▶ [What is being asked]
For the entries that follow, give the number of lines holding the string "inversion" and nothing more.
(Beginning of Input)
(* ===== verification/TlbHeap.v ===== *)
(** * The demand-paged heap through the translation cache

    The programs of [Heap], one access at a time, each translated by the cache
    when it holds the page and by the tables when not.  A turn is a load, a store
    or a fault; between turns, and inside them, the cache moves.  Every run of
    turns ends, and in the result the program has on a flat memory. *)

From Stdlib Require Import ZArith Lia String.
From stdpp Require Import base gmap list relations.
From S2P Require Import Prelude RingBuf Format Descriptors Machine State Vga Printk Panik MemoryMap Frame Pmm PmmProps Paging PagingProps Arch PageFault Tlb Cpu TlbFault Kernel Boot Heap.

(** ** Accesses and turns *)

(** An access finds its page in the cache or in the tables. *)
Definition tlb_access {A} (va : Z) (k : Z → M A) : T A := λ '(t, s) a '(t', s'),
  ∃ t1 pa, rtc (tlb_move s) t t1 ∧ tlb_lookup t1 s va = Some pa ∧ k pa s = Ok a s' ∧
    rtc (tlb_move s') t1 t'.

Definition tlb_load32 (va : Z) : T Z := tlb_access va (λ pa s, Ok (rd32 (mem (hw s)) pa) s).
Definition tlb_store32 (va v : Z) : T unit := tlb_access va (λ pa s, Ok tt (word_stored pa v s)).

(** The access a program makes next, with the error code of its fault. *)
Definition next_access {A} (p : heap_prog A) : option (Z * Z) :=
  match p with
  | HRet _ => None
  | HLoad va _ => Some (va, ERROR_READ)
  | HStore va _ _ => Some (va, ERROR_WRITE)
  end.

(** Cache, kernel, the context the program runs in, and what is left of it. *)
Definition config (A : Type) : Type := tlb * kstate * context * heap_prog A.

(** A fault leaves the instruction to be executed again, in the context that the
    handler returns to. *)
Inductive heap_turn `{FrameAllocator} {A} : relation (config A) :=
  | Turn_load cx va k v t s t' s' :
      tlb_load32 va (t, s) v (t', s') → heap_turn (t, s, cx, HLoad va k) (t', s', cx, k v)
  | Turn_store cx va v p t s t' s' :
      tlb_store32 va v (t, s) tt (t', s') → heap_turn (t, s, cx, HStore va v p) (t', s', cx, p)
  | Turn_fault cx cx' p va error t s t1 t' s' :
      next_access p = Some (va, error) → rtc (tlb_move s) t t1 → tlb_lookup t1 s va = None →
      deliver_page_fault_cached cx error (t1, on_hw (set_cr2 va) s) cx' (t', s') →
      heap_turn (t, s, cx, p) (t', s', cx', p).

(** ** The invariant *)

Section heap.
Context `{FrameAllocator} (lo hi d : Z) (cx : context) (Hcx : context_ok cx).
Context {A : Type} (a : A) (h : gmap Z Z) (m : nat).

(** [p] ends in [a] and [h] on the flat memory [h0], and there are frames enough
    for that.  The page of the next store may have been mapped already. *)
Definition on_course (s : kstate) (h0 : gmap Z Z) (p : heap_prog A) : Prop :=
  match p with
  | HRet a0 => a0 = a ∧ h0 = h ∧ avail s m
  | HLoad va k => ∃ v n, h0 !! va = Some v ∧ flat_run (k v) h0 = Some (a, h, n) ∧ avail s (2 * n + m)
  | HStore va v p => heap_word va ∧ ∃ n, flat_run p (<[va := u32 v]> h0) = Some (a, h, n) ∧
      avail s (if resolve (hw s) va is Some _ then 2 * n + m else S (S (2 * n + m)))
  end.

Definition good (c : config A) : Prop :=
  let '(t, s, cx', p) := c in
  cx' = cx ∧ coherent t s ∧ heap_ready lo hi d cx s ∧ ∃ h0, holds s h0 ∧ on_course s h0 p.

Lemma on_course_start s p h0 n :
  heap_ready lo hi d cx s → holds s h0 → flat_run p h0 = Some (a, h, n) → avail s (2 * n + m) →
  on_course s h0 p.
Proof using Hcx.
  intros Hs Hh E Hav. destruct p as [a0|va k|va v p]; cbn [flat_run on_course] in *.
  - injection E as -> -> <-. done.
  - destruct (h0 !! va) as [v|] eqn:Ev; cbn in E; [|done]. by exists v, n.
  - case_decide as Hva; [|done]. split; [done|].
    destruct (flat_run p _) as [[[a1 h1] n1]|]; cbn in E; [|done]. injection E as -> -> <-.
    exists n1. split; [done|]. destruct (resolve (hw s) va) eqn:Er.
    + eapply avail_mono; [|exact Hav]. destruct (touched h0 va); lia.
    + destruct (touched h0 va) eqn:Et; [|by replace (S (S (2 * n1 + m))) with (2 * S n1 + m)%nat by lia].
      destruct (touched_mapped lo hi d cx s h0 va Hs Hh Hva Et). congruence.
Qed.

(** ** What a turn does *)

Lemma heap_word_range va : heap_word va → 0 <= va < 2 ^ 32.
Proof. unfold heap_word, KERNEL_HEAP_START, KERNEL_HEAP_END. lia. Qed.

Lemma moved_lookup t t1 s va :
  heap_ready lo hi d cx s → coherent t s → rtc (tlb_move s) t t1 → heap_word va →
  tlb_lookup t1 s va = resolve (hw s) va.
Proof.
  intros Hs Hc Hm Hva%heap_word_range. apply coherent_lookup; [apply (hr_paging _ _ _ _ _ Hs)| |done].
  by apply (coherent_moves _ _ _ _ Hm).
Qed.

(** A fault: the next access is a store to a page not mapped yet, and then it is. *)
Lemma good_fault t s p t1 va error cx' t' s' :
  good (t, s, cx, p) → next_access p = Some (va, error) → rtc (tlb_move s) t t1 →
  tlb_lookup t1 s va = None →
  deliver_page_fault_cached cx error (t1, on_hw (set_cr2 va) s) cx' (t', s') →
  good (t', s', cx', p) ∧ resolve (hw s) va = None ∧ is_Some (resolve (hw s') va).
Proof using Hcx.
  intros (_ & Hc & Hs & h0 & Hh & Hp) Hnext Hm Hnone R.
  destruct p as [a0|va0 k|va0 v p]; [done|..]; cbn in Hnext; injection Hnext as -> <-; cbn [on_course] in Hp.
  { destruct Hp as (v & _ & Hv & _). destruct (Hh va v Hv) as (Hva & pa & E & _).
    rewrite (moved_lookup t t1 s va) in Hnone by done. congruence. }
  destruct Hp as (Hva & n & Hf & Hav). rewrite (moved_lookup t t1 s va) in Hnone by done.
  rewrite Hnone in Hav. pose proof Hs as [Hwf Hinv Hok Hst _ _ _ Hg Hi Hif Hb].
  destruct Hva as [Hr Hal] eqn:Eva. clear Eva. pose proof (heap_word_range va Hva) as Hrange.
  assert (frames_for s va) as Hfr by (apply avail_frames_for; eapply avail_mono; [|exact Hav]; lia).
  destruct (deliver_heap_fault lo hi d cx va s) as (i & s1 & E & Hrs); [done..|].
  destruct (cr2_set s va Hwf Hinv Hok) as (Hwf0 & Hinv0 & Hok0 & Hf0 & Hpde0).
  assert (coherent t' s') as Hc'.
  { eapply (deliver_coherent lo hi d cx ERROR_WRITE va); [..|exact R]; try done.
    - by apply (frames_for_same s).
    - by apply stack_ready_cr2.
    - eapply coherent_keep; [|by apply (coherent_moves _ _ _ _ Hm)]. intros q _ _. by apply resolve_agree. }
  assert (deliver_page_fault cx ERROR_WRITE (on_hw (set_cr2 va) s) = Ok cx' s') as E' by (apply (lifts t1); by exists t').
  rewrite E in E'. injection E' as <- <-.
  pose proof (rs_walk _ _ _ _ _ Hrs va Hrange) as Hw. rewrite decide_True in Hw by done.
  split_and!; [|done|by eexists].
  split_and!; [done|done|by apply (faulting_ready lo hi d cx s s1 va i)|]. exists h0. split.
  - intros w x Hx. destruct (Hh w x Hx) as (Hw' & Hex). split; [done|].
    by apply (faulting_holds lo hi d cx s s1 va i).
  - cbn [on_course]. split; [done|]. exists n. split; [done|]. rewrite Hw.
    by apply (avail_take_two s s1 i); [apply Hrs|].
Qed.

(** A load returns what the flat memory holds. *)
Lemma good_loaded t s va k v t' s' :
  good (t, s, cx, HLoad va k) → tlb_load32 va (t, s) v (t', s') → good (t', s', cx, k v).
Proof using Hcx.
  intros (_ & Hc & Hs & h0 & Hh & v0 & n & Hv & Hf & Hav) (t1 & pa & Hm & El & [= <- <-] & Hm').
  destruct (Hh va v0 Hv) as (Hva & pa0 & E & Er). rewrite (moved_lookup t t1 s va), E in El by done.
  injection El as ->. rewrite Er. split_and!; [done| |done|].
  - by apply (coherent_moves _ _ _ _ Hm'), (coherent_moves _ _ _ _ Hm).
  - exists h0. split; [done|]. by apply (on_course_start _ _ _ n).
Qed.

(** A store updates it. *)
Lemma good_stored t s va v p t' s' :
  good (t, s, cx, HStore va v p) → tlb_store32 va v (t, s) tt (t', s') → good (t', s', cx, p).
Proof using Hcx.
  intros (_ & Hc & Hs & h0 & Hh & Hva & n & Hf & Hav) (t1 & pa & Hm & El & [= <-] & Hm').
  rewrite (moved_lookup t t1 s va) in El by done. rewrite El in Hav.
  destruct (store_mapped lo hi d cx s h0 va v pa) as (Hs' & Hh' & Hfree & Hres); [done..|].
  split_and!; [done| |done|].
  - apply (coherent_moves _ _ _ _ Hm'). eapply coherent_keep; [|by apply (coherent_moves _ _ _ _ Hm)].
    intros q Hq _. apply Hres. lia.
  - eexists. split; [exact Hh'|]. apply (on_course_start _ _ _ n); [done..|]. by apply (avail_same s).
Qed.

Lemma good_turn c c' : good c → heap_turn c c' → good c'.
Proof using Hcx.
  intros Hg Ht. destruct Ht; pose proof Hg as [-> _].
  - by eapply good_loaded.
  - by eapply good_stored.
  - by eapply good_fault.
Qed.

(** A program that is not at its end has a turn. *)
Lemma good_progress t s p :
  good (t, s, cx, p) → (∃ c, heap_turn (t, s, cx, p) c) ∨ p = HRet a.
Proof using Hcx.
  intros Hg. pose proof Hg as (_ & Hc & Hs & h0 & Hh & Hp).
  destruct p as [a0|va k|va v p]; cbn [on_course] in Hp; [right|left..].
  - by destruct Hp as [-> _].
  - destruct Hp as (v & _ & Hv & _). destruct (Hh va v Hv) as (Hva & pa & E & Er). eexists.
    apply (Turn_load _ _ _ v _ _ t s). exists t, pa. rewrite (moved_lookup t t s va), Er by done. done.
  - destruct Hp as (Hva & n & Hf & Hav). pose proof (moved_lookup t t s va Hs Hc ltac:(done) Hva) as El.
    destruct (resolve (hw s) va) as [pa|] eqn:E.
    + eexists. apply (Turn_store _ _ _ _ _ _ t (word_stored pa v s)). by exists t, pa.
    + pose proof Hs as [Hwf Hinv Hok Hst _ _ _ Hgt Hi Hif Hb]. destruct Hva as [Hr Hal].
      destruct (deliver_heap_fault lo hi d cx va s) as (i & s1 & Ed & Hrs); [done..| |done|done|done|done|done|done|].
      { apply avail_frames_for. eapply avail_mono; [|exact Hav]. lia. }
      apply (lifts t) in Ed as (t' & R). eexists. by eapply Turn_fault.
Qed.

(** ** Every run ends *)

Lemma store_turns_end va v p :
  (∀ t s, good (t, s, cx, p) → sn heap_turn (t, s, cx, p)) →
  ∀ t s, good (t, s, cx, HStore va v p) → sn heap_turn (t, s, cx, HStore va v p).
Proof using Hcx.
  intros IH.
  assert (∀ t s, good (t, s, cx, HStore va v p) → is_Some (resolve (hw s) va) →
    sn heap_turn (t, s, cx, HStore va v p)) as Hmapped.
  { intros t s Hg Hr. constructor. intros c' Ht. pose proof (good_turn _ _ Hg Ht) as Hg'.
    inversion Ht; subst; [by apply IH|].
    destruct (good_fault _ _ _ _ _ _ _ _ _ Hg ltac:(done) ltac:(done) ltac:(done) ltac:(done)) as (_ & E & _).
    match goal with Hn : next_access _ = _ |- _ => injection Hn as -> _ end. destruct Hr. congruence. }
  intros t s Hg. constructor. intros c' Ht. pose proof (good_turn _ _ Hg Ht) as Hg'.
  inversion Ht; subst; [by apply IH|].
  destruct (good_fault _ _ _ _ _ _ _ _ _ Hg ltac:(done) ltac:(done) ltac:(done) ltac:(done)) as (_ & _ & Hr).
  match goal with Hn : next_access _ = _ |- _ => injection Hn as -> _ end.
  pose proof Hg' as [-> _]. by apply Hmapped.
Qed.

Lemma turns_end p t s : good (t, s, cx, p) → sn heap_turn (t, s, cx, p).
Proof using Hcx.
  revert t s. induction p as [a0|va k IH|va v p IH]; intros t s Hg.
  - constructor. intros c' Ht. inversion Ht; subst. done.
  - constructor. intros c' Ht. pose proof (good_turn _ _ Hg Ht) as Hg'.
    inversion Ht; subst; [by apply IH|].
    destruct (good_fault _ _ _ _ _ _ _ _ _ Hg ltac:(done) ltac:(done) ltac:(done) ltac:(done)) as (_ & E & _).
    match goal with Hn : next_access _ = _ |- _ => injection Hn as -> _ end.
    destruct Hg as (_ & _ & _ & h0 & Hh & v & _ & Hv & _). destruct (Hh _ v Hv) as (_ & pa & Er & _).
    congruence.
  - apply store_turns_end; [exact IH|exact Hg].
Qed.

End heap.

(** ** The heap of the kernel that has come up *)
(End of Input)
▶ [Answer box]
4